The types of calories you consume can affect how much fat you will gain or lose. So can the time of day when you eat them. And according to Australian scientists, your stress level could also have a powerful effect.
A team at Sydney's Garvan Institute of Medical Research found that mice fed a high-calorie diet gained more weight when stressed than when their lives were easy to live with.
"While it's bad to eat junk food, eating high calorie and stressful foods is a double whammy that promotes obesity," said Professor Herbert Herzog, laboratory manager. eating disorders in Garvan.
"This study indicates that we need to be much more aware of what we eat when we are stressed, to avoid faster development of obesity,"
Their study is published in the journal Cell metabolism.
The researchers noted that when they were stressed, most people eat more than they would – and that, whether they eat too much or not enough, people stressed are more likely to consume "very appetizing foods".
It's basically the code for junk food – those high in calories, fat and sugar and low in nutrients. (Nobody has ever taken a bucket of comforting salad after a breakup or a hard week at work.)
The Garvin team sought to determine the mechanisms behind this behavior by feeding mice with normal, high-fat foods that were normal and stressed. (If you are curious about how to stress a mouse: in this study, they were placed briefly in cages filled with one centimeter of cold water.)
The stress-related weight gain has finally been linked to a brain molecule called neuropeptide Y, or NPY, that mice and humans produce in response to stress. According to the article, NPY "exerts a powerful orexigenic effect" – or, translated into English, stimulates appetite.
The researchers confirmed the link between stress, obesity and NPY by stopping the production of the molecule in the amygdala – the region of the brain that processes the emotions – thereby reducing the weight gain of the mouse.
"Without NPY, weight gain in a high-fat diet with stress was identical to weight gain in a stress-free environment," said lead author of the study, Dr. Kenny Chi Kin Ip, in a statement.
Ip and his team found that when they were both stressed and fed with high fat diets, the mice had levels of insulin – the essential hormone this tells the cells to absorb excess sugar from the blood and sends the brain the signal to stop eating.

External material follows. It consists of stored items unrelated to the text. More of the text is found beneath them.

Lemma upload_normalises_to_png_witness :
  exists w',
    run desktop [ change_file_input (Some jpeg_file);
                  reader_loadend 0 (Some "data:image/jpeg;base64,/9j/4AAQ");
                  img_load 0 100 100 ] initial = Some w'
    /\ exists url, image (state w') = Some url
                   /\ startsWith url "data:image/png;base64," = true.
Proof.
  destruct (upload_normalises_to_png desktop initial jpeg_file
              (Some "data:image/jpeg;base64,/9j/4AAQ") 100 100)
    as (w' & R & _ & _ & Ok & _).
  - reflexivity.
  - reflexivity.
  - simpl. right. left. reflexivity.
  - exists w'. split; [exact R|].
    destruct (Ok eq_refl) as (_ & _ & _ & Png).
    apply Png; [exact desktop_serialises_png | lia | lia].
Defined.

(** C7, as it is written, fails: with no stream held, [stopCamera] still
    closes the overlay while [getUserMedia] is pending, and still clears the
    camera error that a refused request left on the page. *)
Lemma stopCamera_without_session_changes_state :
  (streamRef requesting = None
   /\ showCamera (state requesting) = true
   /\ showCamera (state (stopCamera requesting)) = false
   /\ stopCamera requesting <> requesting)
  /\ (streamRef refused = None
      /\ cameraError (state refused) <> None
      /\ cameraError (state (stopCamera refused)) = None
      /\ stopCamera refused <> refused).
Proof.
  split; (split; [reflexivity|]).
  - split; [reflexivity|]. split; [reflexivity|]. discriminate.
  - split; [discriminate|]. split; [reflexivity|]. discriminate.
Qed.

(** C7, amended.  [stopCamera] is total (nothing in it throws) and
    idempotent: calling it a second time changes nothing.  With no stream
    held it stops no track and leaves [image], [result] and [error] alone,
    but it does set [showCamera] to [false] and [cameraError] to [null],
    and it detaches the source of the video element, if there is one
    ([srcObject] becomes [null], the element is otherwise the same); it
    leaves the whole state as it was when the overlay was already closed,
    no camera error was set and the video element, if any, had no
    source. *)
Theorem stopCamera_idempotent :
  forall w : World,
    stopCamera (stopCamera w) = stopCamera w
    /\ (streamRef w = None ->
        calls (stopCamera w) = calls w
        /\ streamRef (stopCamera w) = None
        /\ image (state (stopCamera w)) = image (state w)
        /\ result (state (stopCamera w)) = result (state w)
        /\ error (state (stopCamera w)) = error (state w)
        /\ showCamera (state (stopCamera w)) = false
        /\ cameraError (state (stopCamera w)) = None
        /\ videoRef (stopCamera w) = option_map (set_srcObject None) (videoRef w)
        /\ (videoRef w = None -> videoRef (stopCamera w) = None)
        /\ (forall video,
              videoRef w = Some video ->
              exists video',
                videoRef (stopCamera w) = Some video'
                /\ srcObject video' = None
                /\ video_id video' = video_id video
                /\ videoWidth video' = videoWidth video
                /\ videoHeight video' = videoHeight video
                /\ listener video' = listener video))
    /\ (streamRef w = None ->
        showCamera (state w) = false ->
        cameraError (state w) = None ->
        (forall video, videoRef w = Some video -> srcObject video = None) ->
        stopCamera w = w).
Proof.
  intros w. split; [|split].
  - rewrite !stopCamera_eq. cbn. rewrite app_nil_r.
    destruct (videoRef w); reflexivity.
  - intros S. rewrite stopCamera_eq, S. cbn. rewrite app_nil_r.
    do 8 (split; [reflexivity|]). split.
    + now intros ->.
    + intros video ->. eexists. repeat split.
  - intros S C E V. rewrite stopCamera_eq.
    destruct w as [[im lo re er sc ce] video stream m tasks nt nv cs acq].
    cbn in *. subst. rewrite app_nil_r.
    destruct video as [[vid src vw vh li]|]; cbn; [|reflexivity].
    specialize (V _ eq_refl). cbn in V. subst. reflexivity.
Qed.

Lemma stopCamera_idempotent_witness :
  stopCamera initial = initial.
Proof.
  refine (proj2 (proj2 (stopCamera_idempotent initial)) _ _ _ _).
  - reflexivity.
  - reflexivity.
  - reflexivity.
  - intros video H. discriminate H.
Defined.

(** C8 is what the code is after (the effect only opens the camera while
    [streamRef] is empty, and [stopCamera] and the unmount cleanup stop the
    tracks), but an open that is cancelled and repeated while the first
    [getUserMedia] is still pending leaves two invocations of [startCamera]
    in flight.  Here the first one gets its stream and stores it, and the
    second one fails: the overlay is closed with the device-busy message
    while [streamRef] still holds the first stream, whose track was never
    stopped. *)
Theorem overlapping_opens_retain_stream :
  exists w,
    run desktop overlapping_opens initial = Some w
    /\ showCamera (state w) = false
    /\ cameraError (state w)
       = Some "Não foi possível acessar a câmera. A câmera já está em uso por outro aplicativo."
    /\ videoRef w = None
    /\ pending w = []
    /\ streamRef w = Some (camera_stream 1)
    /\ live_streams w = [camera_stream 1].
Proof.
  eexists. split; [vm_compute; reflexivity|]. repeat split.
Qed.

(** When both overlapping requests are granted, the second stream
    overwrites the first in [streamRef]; the first is never stopped, and
    closing the camera afterwards releases the second one only. *)
Lemma overlapping_opens_leak_stream :
  (exists w,
      run desktop overlapping_opens_granted initial = Some w
      /\ streamRef w = Some (camera_stream 2)
      /\ live_streams w = [camera_stream 1; camera_stream 2])
  /\ (exists w,
         run desktop (overlapping_opens_granted ++ [click_cancel]) initial = Some w
         /\ streamRef w = None
         /\ live_streams w = [camera_stream 1]).
Proof.
  split; eexists; (split; [vm_compute; reflexivity|]); split; reflexivity.
Qed.

(** When every open is answered before the next click, the cycles end
    with nothing held and nothing live, and while the second session runs
    only its own stream is live. *)
Example orderly_cycles_release :
  (exists w,
      run desktop (firstn 7 orderly_cycles) initial = Some w
      /\ streamRef w = Some (camera_stream 2)
      /\ live_streams w = [camera_stream 2])
  /\ (exists w,
         run desktop orderly_cycles initial = Some w
         /\ streamRef w = None
         /\ showCamera (state w) = false
         /\ live_streams w = []
         /\ image (state w) = Some "data:image/png;base64,iVBORw0KGgo=").
Proof.
  split; eexists; (split; [vm_compute; reflexivity|]); repeat split.
Qed.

These supercharged levels caused the insensitive desensitization of nerve cells from the amygdala, which eventually stopped detecting it completely. This then stimulated the production of NPY by the nerve cells, which caused even more food consumption and slowed the metabolism of the mouse.
"Our results revealed a vicious cycle: high chronic insulin levels, stress-related, and a high-calorie diet favoring more and more food," Herzog said.
When most people think insulin they think Diabetesbut the hormone goes well beyond this condition. Herzog said he was "surprised" by the magnitude of the role played by the insulin imbalance in this study, an effect that he and his team hope to explore further in their future research.